Max and I have been together for 12 years this month. We met when he was about 9 weeks old and arrived in a crate from Australia at Hong Kong’s Chep Lap Kok cargo terminal one morning. He was cowering in the back of the crate, which he had soiled in the 9 ½ hour flight from Down Under. The Hong Kong authorities insisted on vaccinating him even though he had a thorough shot record from his Australian kennel.
I took him home and bathed him. He was the cutest little fluffball and liked to chase butterflies in the garden during his puppyhood. In his adulthood, he loves bunnies. When we walk, he is always on the lookout for the neighborhood rabbits. Sometimes he climbs up on the sofa with his forepaws on the backrest to look out the window to try to site them. He has always been curious about other animals. In a Hong Kong dog park in his middle age, he wanted to explore someone’s pet snapping turtle and almost lost his nose.
Max was always up for a walk to Hong Kong’s Peak and did it most Sundays. Once, he insisted we let him off-leash so he could explore. We stupidly obliged. He disappeared. We waited at the end of Lugard Road by the Peak Tram for him, and he eventually emerged from the trail on someone else’s lead. Horrible thing to try to kidnap someone’s pet! I got him back from the party who claimed to be “rescuing” him, and committed to more care in the future.

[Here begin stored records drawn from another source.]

(** ** device.rs *)

(** [ipnet::Ipv4Net] and [Ipv6Net]. *)
Class IpNetLib : Type := {
  Ipv4Net : Type;
  Ipv6Net : Type;
  v4net_new : Ipv4Addr.t -> Z -> option Ipv4Net;
  v4net_addr : Ipv4Net -> Ipv4Addr.t;
  v4net_prefix_len : Ipv4Net -> Z;
  v4net_contains : Ipv4Net -> Ipv4Addr.t -> bool;
  v6net_new : Ipv6Addr.t -> Z -> option Ipv6Net;
  v6net_addr : Ipv6Net -> Ipv6Addr.t;
  v6net_prefix_len : Ipv6Net -> Z;
  v6net_contains : Ipv6Net -> Ipv6Addr.t -> bool
}.

(** What the sources read of a [netdev::Interface]. *)
Module Interface.

Record t `{IpNetLib} : Type := mk { ipv4 : list Ipv4Net; ipv6 : list Ipv6Net }.

End Interface.

(** foctet-core/src/default.rs:41-41, [DEFAULT_BIND_PORT]. *)
Definition DEFAULT_BIND_PORT : Z := 0.

(** foctet-core/src/default.rs:43-44, [DEFAULT_BIND_V4_ADDR]. *)
Definition DEFAULT_BIND_V4_ADDR : SocketAddr.t :=
  SocketAddr.new (IpAddr.V4 Ipv4Addr.UNSPECIFIED) DEFAULT_BIND_PORT.

(** foctet-core/src/default.rs:46-47, [DEFAULT_BIND_V6_ADDR]. *)
Definition DEFAULT_BIND_V6_ADDR : SocketAddr.t :=
  SocketAddr.new (IpAddr.V6 Ipv6Addr.UNSPECIFIED) DEFAULT_BIND_PORT.

(** foctet-core/src/default.rs:48-48, [DEFAULT_SERVER_PORT]. *)
Definition DEFAULT_SERVER_PORT : Z := 4432.

(** foctet-core/src/default.rs:51-52, [DEFAULT_SERVER_V4_ADDR]. *)
Definition DEFAULT_SERVER_V4_ADDR : SocketAddr.t :=
  SocketAddr.new (IpAddr.V4 Ipv4Addr.UNSPECIFIED) DEFAULT_SERVER_PORT.

(** foctet-core/src/default.rs:55-56, [DEFAULT_SERVER_V6_ADDR]. *)
Definition DEFAULT_SERVER_V6_ADDR : SocketAddr.t :=
  SocketAddr.new (IpAddr.V6 Ipv6Addr.UNSPECIFIED) DEFAULT_SERVER_PORT.

Section device.

Context `{IpNetLib}.

(** foctet-net/src/device.rs:11-21, [get_unspecified_bind_addr];
    [get_default_interface] is what [netdev] answers. *)
Definition get_unspecified_bind_addr (get_default_interface : outcome error Interface.t) :
    SocketAddr.t :=
  match get_default_interface with
  | Ok interface =>
      if 0 <? len (Interface.ipv6 interface) then DEFAULT_BIND_V6_ADDR else DEFAULT_BIND_V4_ADDR
  | _ => DEFAULT_BIND_V4_ADDR
  end.

(** foctet-net/src/device.rs:26-36, [get_unspecified_server_addr]. *)
Definition get_unspecified_server_addr (get_default_interface : outcome error Interface.t) :
    SocketAddr.t :=
  match get_default_interface with
  | Ok interface =>
      if 0 <? len (Interface.ipv6 interface) then DEFAULT_SERVER_V6_ADDR else DEFAULT_SERVER_V4_ADDR
  | _ => DEFAULT_SERVER_V4_ADDR
  end.

(** foctet-net/src/device.rs:38-57, [get_default_server_addrs]. *)
Definition get_default_server_addrs (get_default_interface : outcome error Interface.t)
    (port : Z) (include_loopback : bool) : list SocketAddr.t :=
  match get_default_interface with
  | Ok interface =>
      (if include_loopback then [SocketAddr.new (IpAddr.V4 Ipv4Addr.LOCALHOST) port] else []) ++
      map (fun net => SocketAddr.new (IpAddr.V4 (v4net_addr net)) port) (Interface.ipv4 interface) ++
      (if include_loopback then [SocketAddr.new (IpAddr.V6 Ipv6Addr.LOCALHOST) port] else []) ++
      map (fun net => SocketAddr.new (IpAddr.V6 (v6net_addr net)) port) (Interface.ipv6 interface)
  | _ => []
  end.

(** foctet-net/src/device.rs:60-73, [get_default_ipv4_server_addrs]. *)
Definition get_default_ipv4_server_addrs (get_default_interface : outcome error Interface.t)
    (port : Z) (include_loopback : bool) : list SocketAddr.t :=
  match get_default_interface with
  | Ok interface =>
      (if include_loopback then [SocketAddr.new (IpAddr.V4 Ipv4Addr.LOCALHOST) port] else []) ++
      map (fun net => SocketAddr.new (IpAddr.V4 (v4net_addr net)) port) (Interface.ipv4 interface)
  | _ => []
  end.

(** foctet-net/src/device.rs:76-89, [get_default_ipv6_server_addrs]. *)
Definition get_default_ipv6_server_addrs (get_default_interface : outcome error Interface.t)
    (port : Z) (include_loopback : bool) : list SocketAddr.t :=
  match get_default_interface with
  | Ok interface =>
      (if include_loopback then [SocketAddr.new (IpAddr.V6 Ipv6Addr.LOCALHOST) port] else []) ++
      map (fun net => SocketAddr.new (IpAddr.V6 (v6net_addr net)) port) (Interface.ipv6 interface)
  | _ => []
  end.

(** foctet-net/src/device.rs:91-118, [in_same_net]: the loops skip the networks
    that [ipnet] refuses. *)
Definition in_same_net (target_ip : IpAddr.t) (iface : Interface.t) : bool :=
  match target_ip with
  | IpAddr.V4 target_v4 =>
      existsb (fun ipv4net =>
        match v4net_new (v4net_addr ipv4net) (v4net_prefix_len ipv4net) with
        | Some net => v4net_contains net target_v4
        | None => false
        end) (Interface.ipv4 iface)
  | IpAddr.V6 target_v6 =>
      existsb (fun ipv6net =>
        match v6net_new (v6net_addr ipv6net) (v6net_prefix_len ipv6net) with
        | Some net => v6net_contains net target_v6
        | None => false
        end) (Interface.ipv6 iface)
  end.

My father was not. He had the habit of walking down our then-long driveway to get the morning paper from the mailbox with the dogs free of leashes. Max, bounding happily out of the brush, was hit by a car and had to spend about 6 weeks in a crate recovering following hip surgery. I am happy to see he learned to jump and frolic again.
Max is compassionate. He was my companion when my husband passed. He helped nurse my husband’s dog, Charlie, who declined rapidly after Peter’s death. Max comforted me after I had to put Charlie down when he was too feeble to move. He comforted me when I had romances go sideways. I also took comfort from Max when I had my hip surgeries: if he could learn to run and jump again, well, so could I.
Max the labradoodle has maintained our friendship even when I tell him I’m busy and don’t have time to play. Even if I am gone for more than five hours, and I forget to leave his food out. Even when I am grumpy and sharp with him, or take him to the vet where they are going to give him a shot and prod him. He forgives me when I go on a long trip, and I don’t bring him a toy. His loyalty reminds me of that old joke about locking your husband and dog in the trunk for an hour, and which one will be happy to see you when you open it.
When he sees me packing a case, he mopes. When I come home from errands or a trip, he greets me excitedly and brings me one of his toys to inspect. His current favorite is a stuffed mallard duck from my daughter, but he also likes his iguana from Tucson and Harrods’ bear from London.
He likes to tell me what time it is. When I am working at my desk, he will get up from his nap and shake himself, then walk over to me to get my attention. It could mean: Katherine, it’s our lunchtime or dinner time. Or it might be, Katherine, walk time. Or maybe even, Katherine, I need a hug. That can happen at almost any time. True. Max can be a bit of a beggar. When he smells steak or pizza, he is in my face until he gets some of it or it gets put away.
Max turned 12 this month, and I turn 70. I expect he is my last live-in, whether four-legged or two-legged, but I hope we will treasure these last few years together as I have the previous dozen.